The IRS has announced that employers making a good faith effort to report tips and overtime pay for 2025 will not face penalties even if the reporting is imperfect, according to Paul Ferrell, Senior Adviser to the IRS Director of National Public Liaison. He made this announcement during a monthly call with the payroll industry on October 2, 2025. This information was noted in this S&C memo. The government had previously released proposed regulations listing occupations that qualify for the OBBBA provision on qualified tips. The IRS had also announced that it would not update the W-2 form for the tax year 2025 to accommodate OBBBA changes. However, draft forms for the tax year 2026 have included changes reflecting the OBBBA. These two OBBBA provisions are included in the 2025-2026 Priority Guidance Plan released on September 30, 2025.

Spin-offs and Reorganizations

On September 29, 2025, the Treasury and IRS withdrew prior guidance on particular aspects of corporate spin-offs and other reorganizations. This withdrawal removed two sets of proposed regulations published on January 16, 2025. On the same day, the government also released a new Revenue Procedure, which supersedes, modifies, and revokes prior procedures and notices. More details on this guidance are provided in Sullivan & Cromwell’s memo entitled “IRS Withdraws Proposed Regulations on Spin-Off Transactions and Reorganizations.”

CAMT Guidance

The Treasury and IRS issued Notice 2025-46 and Notice 2025-49 on September 30, 2025. These notices provide guidance on the corporate alternative minimum book tax (CAMT) enacted as Section 10101 of the Inflation Reduction Act. More details on this guidance are provided in Sullivan & Cromwell’s memo entitled “IRS Issues Interim Guidance on Corporate Alternative Minimum Tax.”
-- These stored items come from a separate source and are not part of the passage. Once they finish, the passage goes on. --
(** * parse_hh.py: vacancy collection from the hh.ru API

    A shallow embedding of [src/parse_hh.py] and the properties its
    specification states about it.

    - Decoded JSON values are the inductive type [json]; a Python [dict] is
      the list of its items in insertion order (the order is visible through
      [repr]), looked up by key: a decoded dict has no two items with one
      key, and on a list that has, the first one counts.  Numbers are
      integers, as the API's [pages], [from] and [to] fields are; floating
      point values are outside the model.
    - A Python [str] is the string of its UTF-8 bytes; [in] on two strings
      is the search of a substring, which gives the same answer on the bytes
      as on the characters.
    - Python raises; the embedding returns [outcome], [Ok] or [Raise].
    - The network, the clock and the file system are a [world] that is
      threaded through the code: what the outside answers to the n-th
      external call is given by an [env], and every request, sleep and file
      operation is appended to a chronological trace of events.
    - The [while] loops take fuel; [None] means the fuel ran out.
    - What the code calls and the source does not define ([str.lower],
      [repr] of a [str], [int] of a [str], [os.path.dirname], the exception
      of [response.json()]) are the fields of the class [Builtins]; the code
      is modelled over any instance.
    - Calls of [logger] do not change the control flow and are left out. *)

From Stdlib Require Import ZArith String Ascii List Bool Lia DecimalString Sorted.
Import ListNotations.
Local Open Scope string_scope.
Local Open Scope Z_scope.

(** ** Decoded JSON and Python values *)

#[local] Set Warnings "-register-all".

Inductive json : Type :=
| JNull
| JBool (b : bool)
| JNum (n : Z)
| JStr (s : string)
| JArr (l : list json)
| JObj (kvs : list (string * json)).

Inductive exn : Type :=
| RequestException   (* requests.RequestException and its subclasses *)
| ValueError
| TypeError
| AttributeError
| OverflowError.

Inductive outcome (A : Type) : Type :=
| Ok (a : A)
| Raise (e : exn).
Arguments Ok {A} a.
Arguments Raise {A} e.

Definition obind {A B} (o : outcome A) (k : A -> outcome B) : outcome B :=
  match o with
  | Ok a => k a
  | Raise e => Raise e
  end.

Declare Scope outcome_scope.
Delimit Scope outcome_scope with outcome.
Notation "x <- c ;; k" := (obind c (fun x => k))
  (at level 61, c at next level, right associativity) : outcome_scope.

(** What the code calls and does not define: the Python built-ins that are
    given by the interpreter's Unicode tables, [os.path.dirname], which is
    given by the platform, the exception that [response.json()] raises on
    a body that is not JSON, which is given by the version of [requests]
    ([requests.JSONDecodeError], a RequestException, from 2.27 on; a plain
    ValueError before), and the longest sleep that [time.sleep] accepts, which
    is given by the platform and the version of the interpreter (above it
    [time.sleep] raises OverflowError) and is not less than the four seconds
    that are the longest sleep the code asks for by itself. *)
Class Builtins : Type := {
  str_lower : string -> string;          (* str.lower() *)
  str_repr : string -> string;           (* repr(s) for a str s *)
  int_of_str : string -> option Z;       (* int(s); None is ValueError *)
  path_dirname : string -> string;       (* os.path.dirname *)
  json_decode_error : exn;               (* raised by response.json() *)
  sleep_max : Z;                         (* longest length of time.sleep *)
  sleep_max_ok : 4 <= sleep_max
}.

(** *** Configuration (lines 11-16) *)

Definition AREA_ID : Z := 113.
Definition EXCEL_PATH : string :=
  "C:\Users\pavel\PycharmProjects\txx\vacancies_syktu.xlsx".
Definition MAX_RETRIES : Z := 3.
Definition REQUEST_DELAY : Z := 2.
Definition MAX_WAIT_TIME : Z := 30.

(** The literals of [format_salary] and of the record extraction. *)
Definition NOT_SPECIFIED : string := "не указана".
Definition CITY_KEYWORD : string := "сыктывкар".
Definition NO_TITLE : string := "Нет названия".
Definition NO_EMPLOYER : string := "Не указан".
Definition NO_LINK : string := "Нет ссылки".

(** *** dict.get, truth values, str() *)

Fixpoint assoc (k : string) (kvs : list (string * json)) : option json :=
  match kvs with
  | [] => None
  | (k', v) :: rest => if String.eqb k k' then Some v else assoc k rest
  end.

(** [d.get(k, default)]: only a dict has [get]. *)
Definition py_get (d : json) (k : string) (default : json) : outcome json :=
  match d with
  | JObj kvs =>
      match assoc k kvs with
      | Some v => Ok v
      | None => Ok default
      end
  | _ => Raise AttributeError
  end.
Final Regulations on Interest Capitalization Rules

The Treasury and the IRS released final regulations on the interest capitalization rules on October 2, 2025. These regulations remove the associated property rule and make changes to the definition of “improvement”. These regulations are effective from October 2, 2025.

Digital Assets Taxation and Policy Personnel

The Senate Finance Committee held a hearing on digital asset taxation on October 1, 2025. The hearing highlighted the need for more clarity on the tax treatment of digital assets and focused on a few key issues, including the consideration of a de minimis exception for gain or loss recognition, the tax treatment of staking rewards, and reporting requirements for digital asset transactions exceeding $10,000 in value.

There was a general bipartisan consensus during the hearing on the need to develop appropriate legislation for the taxation of digital assets. However, the nature of this legislation was a source of disagreement. While Republican Senators believe that new taxpayer-friendly tax legislation would lead to increased innovation, Democratic Senators criticized such proposals as offering advantageous tax treatment and skirting rules intended to detect money laundering.

In related news, the Senate Finance Committee held a hearing on Wednesday during which it voted to advance three Treasury nominees: Sullivan & Cromwell’s Don Korb to be Chief Counsel of the IRS, Derek Therurer to be a Deputy Undersecretary and Assistant Secretary for Legislative Affairs, and Jonathan Greenstein to be a Deputy Undersecretary of Treasury for International Finance.